◆ Listed entries:
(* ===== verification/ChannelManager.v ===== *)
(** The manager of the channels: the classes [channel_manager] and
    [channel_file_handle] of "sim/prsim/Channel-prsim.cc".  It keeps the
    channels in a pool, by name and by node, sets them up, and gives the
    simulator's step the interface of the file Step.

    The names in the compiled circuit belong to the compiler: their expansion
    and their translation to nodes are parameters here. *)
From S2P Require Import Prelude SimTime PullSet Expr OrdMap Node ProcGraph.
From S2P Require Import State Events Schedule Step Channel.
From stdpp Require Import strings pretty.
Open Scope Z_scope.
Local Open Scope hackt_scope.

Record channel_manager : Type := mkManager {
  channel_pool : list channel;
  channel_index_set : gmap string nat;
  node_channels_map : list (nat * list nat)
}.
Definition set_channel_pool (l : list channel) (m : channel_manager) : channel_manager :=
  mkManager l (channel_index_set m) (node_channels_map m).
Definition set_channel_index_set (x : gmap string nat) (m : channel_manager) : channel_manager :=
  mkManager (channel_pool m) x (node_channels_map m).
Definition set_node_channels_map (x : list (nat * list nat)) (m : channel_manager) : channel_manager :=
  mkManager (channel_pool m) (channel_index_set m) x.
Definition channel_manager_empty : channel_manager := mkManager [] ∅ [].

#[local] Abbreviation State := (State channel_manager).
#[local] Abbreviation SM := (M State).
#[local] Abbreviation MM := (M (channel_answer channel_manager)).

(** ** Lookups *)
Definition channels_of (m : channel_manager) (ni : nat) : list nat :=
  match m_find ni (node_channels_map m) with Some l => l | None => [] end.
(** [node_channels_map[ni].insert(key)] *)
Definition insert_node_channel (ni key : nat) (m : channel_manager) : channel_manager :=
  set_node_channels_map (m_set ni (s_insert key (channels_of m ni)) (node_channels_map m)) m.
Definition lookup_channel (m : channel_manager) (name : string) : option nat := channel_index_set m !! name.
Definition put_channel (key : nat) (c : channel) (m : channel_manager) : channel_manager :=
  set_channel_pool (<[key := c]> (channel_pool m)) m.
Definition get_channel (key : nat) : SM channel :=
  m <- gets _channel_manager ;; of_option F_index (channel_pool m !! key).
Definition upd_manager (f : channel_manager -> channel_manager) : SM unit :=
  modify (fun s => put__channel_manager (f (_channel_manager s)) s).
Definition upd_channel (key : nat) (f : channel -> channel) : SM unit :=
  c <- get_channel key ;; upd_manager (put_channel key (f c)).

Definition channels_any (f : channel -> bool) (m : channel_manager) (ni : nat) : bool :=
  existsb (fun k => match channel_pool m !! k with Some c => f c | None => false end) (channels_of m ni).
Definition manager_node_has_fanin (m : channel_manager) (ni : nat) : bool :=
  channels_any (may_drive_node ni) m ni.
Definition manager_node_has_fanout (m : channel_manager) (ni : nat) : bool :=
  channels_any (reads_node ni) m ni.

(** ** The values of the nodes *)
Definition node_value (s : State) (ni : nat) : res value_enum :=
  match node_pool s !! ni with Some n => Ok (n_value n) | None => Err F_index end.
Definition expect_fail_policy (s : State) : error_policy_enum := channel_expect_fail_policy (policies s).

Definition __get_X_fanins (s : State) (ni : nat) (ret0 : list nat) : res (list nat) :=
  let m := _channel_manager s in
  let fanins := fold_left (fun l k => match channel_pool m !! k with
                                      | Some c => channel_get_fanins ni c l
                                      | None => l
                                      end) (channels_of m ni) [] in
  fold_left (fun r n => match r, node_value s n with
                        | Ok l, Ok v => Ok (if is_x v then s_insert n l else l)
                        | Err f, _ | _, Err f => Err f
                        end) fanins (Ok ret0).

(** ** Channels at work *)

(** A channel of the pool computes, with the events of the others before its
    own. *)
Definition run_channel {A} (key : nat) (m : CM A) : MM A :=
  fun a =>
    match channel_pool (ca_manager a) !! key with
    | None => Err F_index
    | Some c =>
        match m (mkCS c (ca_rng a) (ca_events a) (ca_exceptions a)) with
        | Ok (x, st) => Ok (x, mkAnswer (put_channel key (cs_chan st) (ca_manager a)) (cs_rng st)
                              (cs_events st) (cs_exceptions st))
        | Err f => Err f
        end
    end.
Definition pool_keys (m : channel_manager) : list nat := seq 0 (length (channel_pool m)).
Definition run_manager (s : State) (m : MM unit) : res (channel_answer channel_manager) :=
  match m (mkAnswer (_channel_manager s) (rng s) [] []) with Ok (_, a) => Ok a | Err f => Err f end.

◆ What needs to be done: The answer must be every line of the data that contains the word "Open".

◆ Answer to the exercise:
Open Scope Z_scope.
Local Open Scope hackt_scope.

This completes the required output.